Kerangka sebesar itu, Jiang Long tidak terlalu berminat. Meski tahu nilainya mungkin setara atau bahkan lebih tinggi dari harta spiritual, ukurannya terlalu besar untuk dibawa.

“Biarkan saja di sini, suatu saat aku akan kembali mengambilnya,” kata Jiang Long. Ia lalu menatap kera putih dan bertanya, “Kau akan terus menjaga tanah naga ini?”

Kerangka itu sangat berharga, Jiang Long tentu tak ingin diambil orang lain.

“Siap, Tuan,” jawab kera putih sambil berlutut dengan satu lutut.

Jiang Long mengerutkan dahi. Sikap kera putih membuatnya heran, tapi jelas, karena suatu alasan, kera itu telah menganggap dirinya sebagai bawahan. Tampaknya ia telah mendapat seorang pengikut yang kuat.

Keluar dari tanah naga, Jiang Long sangat berhati-hati menjaga telur emas itu, khawatir akan terjadi sesuatu. Saat kembali ke Sekte Qingyang, Luo Yin dan Pan Ge begitu terkejut. Mereka tak menyangka Jiang Long benar-benar kembali hidup-hidup dari tanah kematian. Meski rasa penasaran membuncah, namun karena Jiang Long tidak berkata-kata, mereka pun tak berani menanyakan rahasia tempat itu.

Setelah Lu Xiao dan Zhao Mengying mengetahui Jiang Long selamat, mereka hanya berdiam di kamar, tak berani menampakkan diri. Terutama Zhao Mengying, ia sangat berharap Jiang Long mati di tanah kematian, bahkan di dalam sekte pun ia sempat menyebar banyak fitnah tentang Jiang Long. Jika kabar itu sampai ke telinga Jiang Long, membunuhnya sama mudahnya seperti menginjak semut.

Barulah setelah Jiang Long meninggalkan Sekte Qingyang, Lu Xiao dan Zhao Mengying bisa bernapas lega.

Di Kota Yang, Jiang Long kembali bersamaan dengan tibanya perayaan tahun baru. Di keluarga Wei Xue, sudah menjadi tradisi untuk berkumpul dua hari sebelum tahun baru, seluruh keluarga besar berkumpul bersama, sementara malam tahun baru dikhususkan untuk keluarga inti. Jiang Long menghitung waktu, ternyata ia pulang tepat pada waktunya.

Ia sempat mampir ke Vila Shanshui dan menyerahkan telur emas itu pada Yun Shang. Dengan perawatannya, Jiang Long merasa lebih tenang.
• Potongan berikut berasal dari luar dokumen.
(** Data that has been sent stays in the queue, and no later data is ever
    sent: when the kernel takes the whole queue, the dispatch stops waiting for
    [EPOLLOUT] and keeps the queue, and from then on sending makes no system
    call, so that nothing waits for [EPOLLOUT] again. *)
Theorem rtsp_ctrl_send_stalls c timeout bufs w d1 d2 d3 :
  ring_wf (c_out_ring c) -> 0 <= c_fd c -> c_connected c = true -> ring_contents (c_out_ring c) <> [] ->
  Forall (fun b => zlen b <= PTRDIFF_MAX) bufs ->
  let q := ring_contents (c_out_ring c) in
  let wait := EpollWait (c_efd c) 1 timeout in
  let write := Writev (c_fd c) q in
  let arm := EpollMod (c_efd c) (c_fd c) (Z.lor (Z.lor EPOLLHUP EPOLLERR) EPOLLIN) TAG_FD in
  let t1 := w_trace w ++ [mkEvent wait 1 (EPOLLOUT :: TAG_FD :: d1)] in
  let t2 := t1 ++ [mkEvent write (zlen q) d2] in
  kernel (w_trace w) wait = (1, EPOLLOUT :: TAG_FD :: d1) ->
  kernel t1 write = (zlen q, d2) -> kernel t2 arm = (0, d3) ->
  exists w1, owfd_rtsp_ctrl_dispatch kernel user c timeout w = ((0, c), w1) /\
    w_trace w1 = t2 ++ [mkEvent arm 0 d3] /\
    forall c2 w2, sends kernel bufs c w1 = (c2, w2) ->
      w_trace w2 = w_trace w1 /\ exists rest, ring_contents (c_out_ring c2) = q ++ rest.
Proof.
  intros Hwf Hfd Hcon Hne Hb q wait write arm t1 t2 Hk1 Hk2 Hk3.
  set (w1 := called arm 0 d3 (called write (zlen q) d2 (called wait 1 (EPOLLOUT :: TAG_FD :: d1) w))).
  exists w1. split_and!; [|done|].
  - unfold owfd_rtsp_ctrl_dispatch, owfd_rtsp_ctrl_is_open. rewrite (proj2 (Z.leb_le _ _)) by done. cbn [negb].
    unfold ibind at 1. unfold sys. fold wait. rewrite Hk1.
    cbn [Z.ltb Z.compare Z.eqb default lookup list_lookup]. cbn -[dispatch_ctrl].
    rewrite (dispatch_writable kernel user c Hcon), (send_all_eq kernel c Hwf Hne). unfold send_done, ibind, sys_, sys. cbn [w_trace]. fold q write.
    fold t1. rewrite Hk2, (proj2 (Z.ltb_ge _ _)) by apply zlen_nonneg. cbn [andb]. rewrite Z.ltb_irrefl.
    cbn [w_trace]. fold arm t2. rewrite Hk3. cbn. done.
  - intros c2 w2 He. pose proof (sends_queued kernel bufs c w1 Hwf Hfd Hne Hb) as H. unfold iwp in H.
    by rewrite He in H.
Qed.

End properties.

(** ** Witnesses *)

(** A system that grants everything, takes all data, and has two bytes to
    read; the connection is reported with [events]. *)
Definition demo_kernel (events : Z) (t : list event) (k : call) : Z * list Z :=
  match k with
  | EpollCreate => (3, [])
  | Socket | Accept => (4, [])
  | GetFl _ => (2, [])
  | EpollWait _ _ _ => (1, [events; TAG_FD])
  | Writev _ bytes => (zlen bytes, [])
  | Read _ _ => if decide (Exists is_read t) then (- EAGAIN, []) else (2, str "hi")
  | _ => (0, [])
  end.

Definition idle (t : list event) : list action := [].

Lemma idle_ok t : Forall action_ok (idle t).
Proof. constructor. Qed.

Definition world0 : world := mkWorld heap0 ∅ 0 [].

Definition demo_new : owfd_rtsp_ctrl := mkCtrl 1 0 3 (-1) None ring0 false.

(** After taking a connection and dispatching it once. *)
Definition demo_open (events : Z) : owfd_rtsp_ctrl * world :=
  act (demo_kernel events) (ActAccept (Some 7%nat)) demo_new (snd (owfd_rtsp_ctrl_new (demo_kernel events) world0)).

Definition demo_run (events : Z) : Z * owfd_rtsp_ctrl * world :=
  owfd_rtsp_ctrl_dispatch (demo_kernel events) idle (fst (demo_open events)) 0 (snd (demo_open events)).

Lemma demo_open_reachable events :
  ctrl_reachable (demo_kernel events) idle world0 (demo_open events).
Proof.
  eapply ctrl_next; [apply (ctrl_new _ _ _ demo_new (snd (owfd_rtsp_ctrl_new (demo_kernel events) world0)) 0); reflexivity|].
  rewrite (surjective_pairing (demo_open events)).
  apply (step_act _ _ (ActAccept (Some 7%nat))); [done|]. apply surjective_pairing.
Qed.
Lemma read_ev_spec fuel s w : I s w -> owp True (read_ev kernel callback fuel s) nonpos w.
Proof.
  revert s w; induction fuel as [|fuel IH]; intros s w Hi; cbn [read_ev]; [done|].
  apply owp_ibind, iwp_sys. intros l buf _.
  apply (kept_call _ (Recv (wc_ev_fd (fst s)) REQ_REPLY_MAX) l buf) in Hi; [|done].
  destruct (Z.ltb_spec l 0); [apply owp_ret; split; [destruct (again l); cbn; lia|done]|].
  destruct (0 <? l); [|by apply owp_ret]. cbv zeta.
  apply owp_obind. eapply owp_mono.
  { apply call_wpa_cb_spec; [|exact Hi]. rewrite zlen_ztake.
    destruct (Z.ltb_spec REQ_REPLY_MAX l); unfold REQ_REPLY_MAX in *; lia. }
  intros s1 w1 H1. destruct (negb _); [by apply owp_ret|]. by apply IH.
Qed.

Lemma dispatch_ev_spec fuel s events w : I s w -> owp True (dispatch_ev kernel callback fuel s events) nonpos w.
Proof.
  intros Hi. unfold dispatch_ev. cbv zeta.
  assert (forall s' w', I s' w' -> owp True
    (oret (if has_epoll events (Z.lor EPOLLHUP EPOLLERR) then - EPIPE else 0, s')) nonpos w') as Hfin.
  { intros s' w' H'. apply owp_ret. split; [by destruct (has_epoll _ _)|done]. }
  destruct (has_epoll events EPOLLIN); [|by apply Hfin].
  apply owp_obind. eapply owp_mono; [by apply read_ev_spec|]. intros [r s1] w1 [Hr H1].
  destruct (r <? 0); [by apply owp_ret|by apply Hfin].
Qed.

Lemma dispatch_events_spec fuel evs r s w :
  I s w -> owp True (dispatch_events kernel callback fuel evs r s) (fun x w' => I (snd x) w') w.
Proof.
  revert r s w; induction evs as [|[events tag] evs IH]; intros r s w Hi; cbn [dispatch_events]; [by apply owp_ret|].
  apply owp_obind, (owp_mono _ _ (fun x w' => I (snd x) w')).
  - destruct (tag =? TAG_EV); [eapply owp_mono; [by apply dispatch_ev_spec|]; by intros x w' [_ ?]|].
    destruct (tag =? TAG_REQ).
    { apply owp_obind. eapply kept_inert; [apply inert_dispatch_req|exact Hi|]. intros x w1 H1. by apply owp_ret. }
    destruct (tag =? TAG_TFD); [|by apply owp_ret].
    apply owp_obind. eapply kept_inert; [apply inert_dispatch_tfd|exact Hi|]. intros x w1 H1. by apply owp_ret.
  - intros [r1 s1] w1 H1. destruct (r1 <? 0); [by apply owp_ret|by apply IH].
Qed.

Lemma wpa_dispatch_spec fuel s timeout w :
  I s w -> owp True (owfd_wpa_ctrl_dispatch kernel callback fuel s timeout) (fun x w' => I (snd x) w') w.
Proof.
  intros Hi. unfold owfd_wpa_ctrl_dispatch. destruct (negb _); [by apply owp_ret|].
  apply owp_ibind, iwp_sys. intros n d _. apply (kept_call _ (EpollWait (wc_efd (fst s)) 2 timeout) n d) in Hi; [|done].
  destruct (n <? 0); [by apply owp_ret|]. by apply dispatch_events_spec.
Qed.
End dispatcher.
Lagi pula, telur sebesar itu tak mungkin selalu dibawa-bawa.

Saat hendak pulang ke kampung halaman Wei Xue di Kota Anshui, Jiang Long menerima telepon dari Guo Qi. Suaranya sangat cemas, memohon bantuan Jiang Long untuk menyelesaikan masalah penting. Setelah sepakat dengan tempat pertemuan, Jiang Long pun segera berangkat.